*DIRECTIONS:*
From the entries below, reproduce exactly the line containing "SvJoinLoop t =>", the line containing "PubEnsuring, Some r =>", and every line in between, with nothing added.

*RECORDS PROVIDED:*
(* ===== verification/WorkerLifecycle.v ===== *)
(** The worker process from its first socket to its last, [serve] of
    [src/system/grpc_worker_server.py], with the threads it runs beside: the registration
    recovery loop, the publisher of the draining state, and the requests in flight.
    Registration itself is [Registry]; the client of ZooKeeper is reached through its laws. *)
From stdpp Require Import pretty.
From S2P Require Import Prelude PyVal Tasks GrpcWorker World GrpcPool Registry.

(** ** The client after [stop] *)

(** One call of the client. *)
Inductive zk_call `{ZooKeeper Zk} (z : Zk) : Zk → Prop :=
| call_ensure p : zk_call z (zk_ensure_path p z).2
| call_create p d : zk_call z (zk_create p d z).2
| call_get p : zk_call z (zk_get p z).2
| call_set p d : zk_call z (zk_set p d z).2.

(** A client that was stopped stays stopped, and its calls change no node. *)
Class ZooKeeperClosed (Zk : Type) `{ZooKeeper Zk} := {
  zk_closed : Zk → bool;
  closed_stop : ∀ z, zk_closed (zk_stop z) = true;
  closed_call : ∀ z z', zk_closed z = true → zk_call z z' →
    zk_closed z' = true ∧ ∀ q, zk_node q z' = zk_node q z;
}.

(** ** Settings *)

(** The environment variables, and the arguments of the command line. *)
Record serve_settings := mkServeSettings {
  sv_worker_id : Z;
  sv_port : Z;
  sv_register : bool;                     (* register *)
  sv_bind : option string;                (* bind *)
  sv_bind_env : option string;            (* WORKER_BIND_ADDR *)
  sv_backend : option string;             (* INFERENCE_BACKEND *)
  sv_health_port : option string;         (* PLATFORM_WORKER_HEALTH_PORT *)
  sv_advertise : option string;           (* WORKER_ADVERTISE_ADDR *)
}.

Definition truthy_str (s : option string) : option string :=
  match s with Some t => if bool_decide (t = EmptyString) then None else Some t | None => None end.

(** [host]. *)
Definition serve_host (c : serve_settings) : string :=
  match truthy_str (sv_bind c), truthy_str (sv_bind_env c) with
  | Some h, _ => h
  | None, Some h => h
  | None, None =>
      if bool_decide (sv_backend c ∈ [Some "v7_3_full"; Some "text_v1.2.3"]%string) then "127.0.0.1" else "[::]"
  end.

Definition listen_address (c : serve_settings) : string := (serve_host c +:+ ":" +:+ pretty (sv_port c))%string.

(** [worker_address]. *)
Definition worker_address (c : serve_settings) : string :=
  default ("localhost:" +:+ pretty (sv_port c))%string (sv_advertise c).

(** ** State *)

Inductive server_life := SrvNew | SrvBound | SrvServing | SrvStopping | SrvStopped.

(** The thread of [publish_draining]: not made, started, inside [_ensure_registered] with
    the registry's lock, ended. *)
Inductive publisher := PubNone | PubStarted | PubEnsuring | PubEnded (ok : bool).

(** Who holds the registry's lock. *)
Inductive holder := HPublisher | HLoop.

#[export] Instance holder_eq_dec : EqDecision holder.
Proof. solve_decision. Defined.

(** The times of a shutdown: the deadline, when the server had stopped, and what the
    [finally] clause has taken since, in the calls that have no timeout and in the join of
    the recovery loop. *)
Record shutdown_times := mkTimes {
  st_deadline : Q;
  st_ended : Q;
  st_calls : Q;
  st_joined : Q;
}.

Definition spend (d : Q) (t : shutdown_times) : shutdown_times :=
  mkTimes (st_deadline t) (st_ended t) (st_calls t + d)%Q (st_joined t).
Definition joined (d : Q) (t : shutdown_times) : shutdown_times :=
  mkTimes (st_deadline t) (st_ended t) (st_calls t) (st_joined t + d)%Q.

(** Where the main thread of [serve] is. *)
Inductive serve_pc :=
| SvBind | SvHealth | SvStart | SvRegister
| SvWait                                  (* shutdown_event.wait() *)
| SvJoin (deadline : Q)                   (* publisher.join(timeout=2) *)
| SvStop (deadline : Q)                   (* server.stop(grace=remaining) *)
| SvDrain (deadline grace : Q)            (* stopped.wait() *)
| SvFinally (t : shutdown_times)          (* health.shutdown(), server_close() *)
| SvDeregister (t : shutdown_times)       (* registry.deregister(), to self._zk.stop() *)
| SvJoinLoop (t : shutdown_times)         (* self._thread.join(timeout=3) *)
| SvCloseZk (t : shutdown_times)          (* self._zk.close() *)
| SvDone (t : shutdown_times)
| SvRaised (msg : string).

(** [sv_closed] is the session that [deregister] closed. *)
Record serve_state (Zk : Type) := mkServe {
  sv_pc : serve_pc;
  sv_server : server_life;
  sv_health : bool;
  sv_zk : Zk;
  sv_reg : option registry;
  sv_lock : option holder;
  sv_pub : publisher;
  sv_signal : bool;
  sv_clock : Q;
  sv_inflight : nat;
  sv_cancelled : nat;
  sv_closed : option Z;
}.
Arguments mkServe {Zk}.
Arguments sv_pc {Zk}.
Arguments sv_server {Zk}.
Arguments sv_health {Zk}.
Arguments sv_zk {Zk}.
Arguments sv_reg {Zk}.
Arguments sv_lock {Zk}.
Arguments sv_pub {Zk}.
Arguments sv_signal {Zk}.
Arguments sv_clock {Zk}.
Arguments sv_inflight {Zk}.
Arguments sv_cancelled {Zk}.
Arguments sv_closed {Zk}.

(** The main thread moves: the time the call took, and whether the client of ZooKeeper
    connected.  The other
    events are a signal, a step of the publisher, of the recovery loop (what its wait
    returned), a request that arrives or ends. *)
Inductive serve_event :=
| EvMain (elapsed : Q) (ok : bool)
| EvSignal
| EvPublisher
| EvLoop (changed : bool)
| EvRequest
| EvReply.

Section serve.
Context {Zk : Type} `{ZooKeeper Zk}.
Context (json_dumps : pyval → string) (can_bind : string → bool) (c : serve_settings).

Definition serve_start (z : Zk) : serve_state Zk :=
  mkServe SvBind SrvNew false z None None PubNone false 0%Q 0 0 None.

Definition goto (pc : serve_pc) (s : serve_state Zk) : serve_state Zk :=
  mkServe pc (sv_server s) (sv_health s) (sv_zk s) (sv_reg s) (sv_lock s) (sv_pub s) (sv_signal s)
    (sv_clock s) (sv_inflight s) (sv_cancelled s) (sv_closed s).
Definition serve_tick (d : Q) (s : serve_state Zk) : serve_state Zk :=
  mkServe (sv_pc s) (sv_server s) (sv_health s) (sv_zk s) (sv_reg s) (sv_lock s) (sv_pub s) (sv_signal s)
    (sv_clock s + d)%Q (sv_inflight s) (sv_cancelled s) (sv_closed s).
Definition set_server (l : server_life) (s : serve_state Zk) : serve_state Zk :=
  mkServe (sv_pc s) l (sv_health s) (sv_zk s) (sv_reg s) (sv_lock s) (sv_pub s) (sv_signal s)
    (sv_clock s) (sv_inflight s) (sv_cancelled s) (sv_closed s).
Definition set_requests (inflight cancelled : nat) (s : serve_state Zk) : serve_state Zk :=
  mkServe (sv_pc s) (sv_server s) (sv_health s) (sv_zk s) (sv_reg s) (sv_lock s) (sv_pub s) (sv_signal s)
    (sv_clock s) inflight cancelled (sv_closed s).
Definition set_health (h : bool) (s : serve_state Zk) : serve_state Zk :=
  mkServe (sv_pc s) (sv_server s) h (sv_zk s) (sv_reg s) (sv_lock s) (sv_pub s) (sv_signal s)
    (sv_clock s) (sv_inflight s) (sv_cancelled s) (sv_closed s).
Definition set_registry (r : option registry) (z : Zk) (s : serve_state Zk) : serve_state Zk :=
  mkServe (sv_pc s) (sv_server s) (sv_health s) z r (sv_lock s) (sv_pub s) (sv_signal s)
    (sv_clock s) (sv_inflight s) (sv_cancelled s) (sv_closed s).
Definition set_lock (h : option holder) (s : serve_state Zk) : serve_state Zk :=
  mkServe (sv_pc s) (sv_server s) (sv_health s) (sv_zk s) (sv_reg s) h (sv_pub s) (sv_signal s)
    (sv_clock s) (sv_inflight s) (sv_cancelled s) (sv_closed s).
Definition set_pub (p : publisher) (s : serve_state Zk) : serve_state Zk :=
  mkServe (sv_pc s) (sv_server s) (sv_health s) (sv_zk s) (sv_reg s) (sv_lock s) p (sv_signal s)
    (sv_clock s) (sv_inflight s) (sv_cancelled s) (sv_closed s).
Definition set_shutdown (s : serve_state Zk) : serve_state Zk :=
  mkServe (sv_pc s) (sv_server s) (sv_health s) (sv_zk s) (sv_reg s) (sv_lock s) (sv_pub s) true
    (sv_clock s) (sv_inflight s) (sv_cancelled s) (sv_closed s).
Definition set_closed (o : option Z) (s : serve_state Zk) : serve_state Zk :=
  mkServe (sv_pc s) (sv_server s) (sv_health s) (sv_zk s) (sv_reg s) (sv_lock s) (sv_pub s) (sv_signal s)
    (sv_clock s) (sv_inflight s) (sv_cancelled s) o.

Definition pub_ended (p : publisher) : bool := match p with PubEnded _ => true | _ => false end.

(** ** The main thread of [serve] *)
Definition serve_main_step (d : Q) (ok : bool) (s : serve_state Zk) : option (serve_state Zk) :=
  match sv_pc s with
  | SvBind =>
      Some (if can_bind (listen_address c) then goto SvHealth (set_server SrvBound s)
            else goto (SvRaised "worker failed to bind its gRPC listener") s)
  | SvHealth =>
      match sv_health_port c with
      | None => Some (goto SvStart s)
      | Some port =>
          Some (match py_int_of port with
                | None => goto (SvRaised "invalid literal for int() with base 10") s
                | Some n => if can_bind ("127.0.0.1:" +:+ pretty n)%string then goto SvStart (set_health true s)
                            else goto (SvRaised "the health listener failed to bind") s
                end)
      end
  | SvStart => Some (goto SvRegister (set_server SrvServing s))
  | SvRegister =>
      if sv_register c then
        if ok then
          '(r, z) ← register json_dumps (sv_worker_id c) (worker_address c) registry_init (sv_zk s);
          Some (goto SvWait (set_registry (Some r) z s))
        else Some (goto (SvRaised "ZooKeeper is not reachable") s)
      else Some (goto SvWait s)
  | SvWait =>
      if sv_signal s then Some (goto (SvJoin (sv_clock s + 30)%Q) (set_pub PubStarted s)) else None
  | SvJoin deadline =>
      if (0 <=?q d) && (d <=?q 2) && (pub_ended (sv_pub s) || (2 <=?q d))
      then Some (goto (SvStop deadline) (serve_tick d s)) else None
  | SvStop deadline =>
      Some (goto (SvDrain deadline (py_max0 (deadline - sv_clock s))) (set_server SrvStopping s))
  | SvDrain deadline grace =>
      if (0 <=?q d) && (d <=?q grace) && (bool_decide (sv_inflight s = 0%nat) || (grace <=?q d))
      then Some (goto (SvFinally (mkTimes deadline (sv_clock s + d)%Q 0 0))
                   (set_server SrvStopped (set_requests 0 (sv_cancelled s + sv_inflight s) (serve_tick d s))))
      else None
  | SvFinally t =>
      if (0 <=?q d) && (sv_health s || (d <=?q 0))
      then Some (goto (SvDeregister (spend d t)) (set_health false (serve_tick d s))) else None
  | SvDeregister t =>
      match sv_reg s with
      | None => Some (goto (SvDone t) s)
      | Some r =>
          if 0 <=?q d then
            let '(r', z') := deregister r (sv_zk s) in
            Some (goto (SvJoinLoop (spend d t))
                    (set_closed (Some (zk_session (sv_zk s))) (set_registry (Some r') z' (serve_tick d s))))
          else None
      end
  | SvJoinLoop t =>
      if (0 <=?q d) && (d <=?q 3) && (negb (bool_decide (sv_lock s = Some HLoop)) || (3 <=?q d))
      then Some (goto (SvCloseZk (joined d t)) (serve_tick d s)) else None
  | SvCloseZk t =>
      if 0 <=?q d then Some (goto (SvDone (spend d t)) (serve_tick d s)) else None
  | SvDone _ | SvRaised _ => None
  end.

(** ** The threads beside it *)

(** [set_state("DRAINING")]: the lock, the check of a closed registry and the new state;
    then [_ensure_registered], which may find the client stopped meanwhile. *)
Definition publisher_step (s : serve_state Zk) : option (serve_state Zk) :=
  match sv_pub s, sv_reg s with
  | PubStarted, None => Some (set_pub (PubEnded false) s)
  | PubStarted, Some r =>
      match sv_lock s with
      | Some _ => None
      | None =>
          if reg_stop r then Some (set_pub (PubEnded false) s)
          else Some (set_pub PubEnsuring (set_lock (Some HPublisher) (set_registry
                 (Some (mkRegistry (reg_worker_id r) (reg_address r) (reg_session r) (reg_stop r) DRAINING))
                 (sv_zk s) s)))
      end
  | PubEnsuring, Some r =>
      let '(ok, r', z') := ensure_registered json_dumps r (sv_zk s) in
      Some (set_pub (PubEnded ok) (set_lock None (set_registry (Some r') z' s)))
  | _, _ => None
  end.

(** [_registration_loop]: the checks under the lock, then the registration. *)
Definition loop_step (changed : bool) (s : serve_state Zk) : option (serve_state Zk) :=
  match sv_reg s with
  | None => None
  | Some r =>
      match sv_lock s with
      | Some HPublisher => None
      | Some HLoop =>
          let '(ok, r', z') := ensure_registered json_dumps r (sv_zk s) in
          Some (set_lock None (set_registry (Some (if ok then r' else with_session None r')) z' s))
      | None =>
          if reg_stop r || negb (zk_connected (sv_zk s)) || bool_decide (reg_worker_id r = None)
             || (negb changed && bool_decide (reg_session r = Some (zk_session (sv_zk s))))
          then Some s else Some (set_lock (Some HLoop) s)
      end
  end.

(** The handlers of SIGTERM and SIGINT, once they are installed. *)
Definition handlers_installed (pc : serve_pc) : bool :=
  match pc with SvBind | SvHealth | SvStart | SvRegister | SvRaised _ => false | _ => true end.

Definition serve_step (e : serve_event) (s : serve_state Zk) : option (serve_state Zk) :=
  match e with
  | EvMain d ok => serve_main_step d ok s
  | EvSignal => if handlers_installed (sv_pc s) then Some (set_shutdown s) else None
  | EvPublisher => publisher_step s
  | EvLoop changed => loop_step changed s
  | EvRequest =>
      match sv_server s with
      | SrvServing => Some (set_requests (S (sv_inflight s)) (sv_cancelled s) s)
      | _ => None
      end
  | EvReply =>
      match sv_inflight s with
      | S n => Some (set_requests n (sv_cancelled s) s)
      | O => None
      end
  end.

Fixpoint serve_run (es : list serve_event) (s : serve_state Zk) : option (serve_state Zk) :=
  match es with
  | [] => Some s
  | e :: es' => s' ← serve_step e s; serve_run es' s'
  end.
End serve.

*ANSWER TO THIS EXERCISE:*
  | SvJoinLoop t =>
      if (0 <=?q d) && (d <=?q 3) && (negb (bool_decide (sv_lock s = Some HLoop)) || (3 <=?q d))
      then Some (goto (SvCloseZk (joined d t)) (serve_tick d s)) else None
  | SvCloseZk t =>
      if 0 <=?q d then Some (goto (SvDone (spend d t)) (serve_tick d s)) else None
  | SvDone _ | SvRaised _ => None
  end.

(** ** The threads beside it *)

(** [set_state("DRAINING")]: the lock, the check of a closed registry and the new state;
    then [_ensure_registered], which may find the client stopped meanwhile. *)
Definition publisher_step (s : serve_state Zk) : option (serve_state Zk) :=
  match sv_pub s, sv_reg s with
  | PubStarted, None => Some (set_pub (PubEnded false) s)
  | PubStarted, Some r =>
      match sv_lock s with
      | Some _ => None
      | None =>
          if reg_stop r then Some (set_pub (PubEnded false) s)
          else Some (set_pub PubEnsuring (set_lock (Some HPublisher) (set_registry
                 (Some (mkRegistry (reg_worker_id r) (reg_address r) (reg_session r) (reg_stop r) DRAINING))
                 (sv_zk s) s)))
      end
  | PubEnsuring, Some r =>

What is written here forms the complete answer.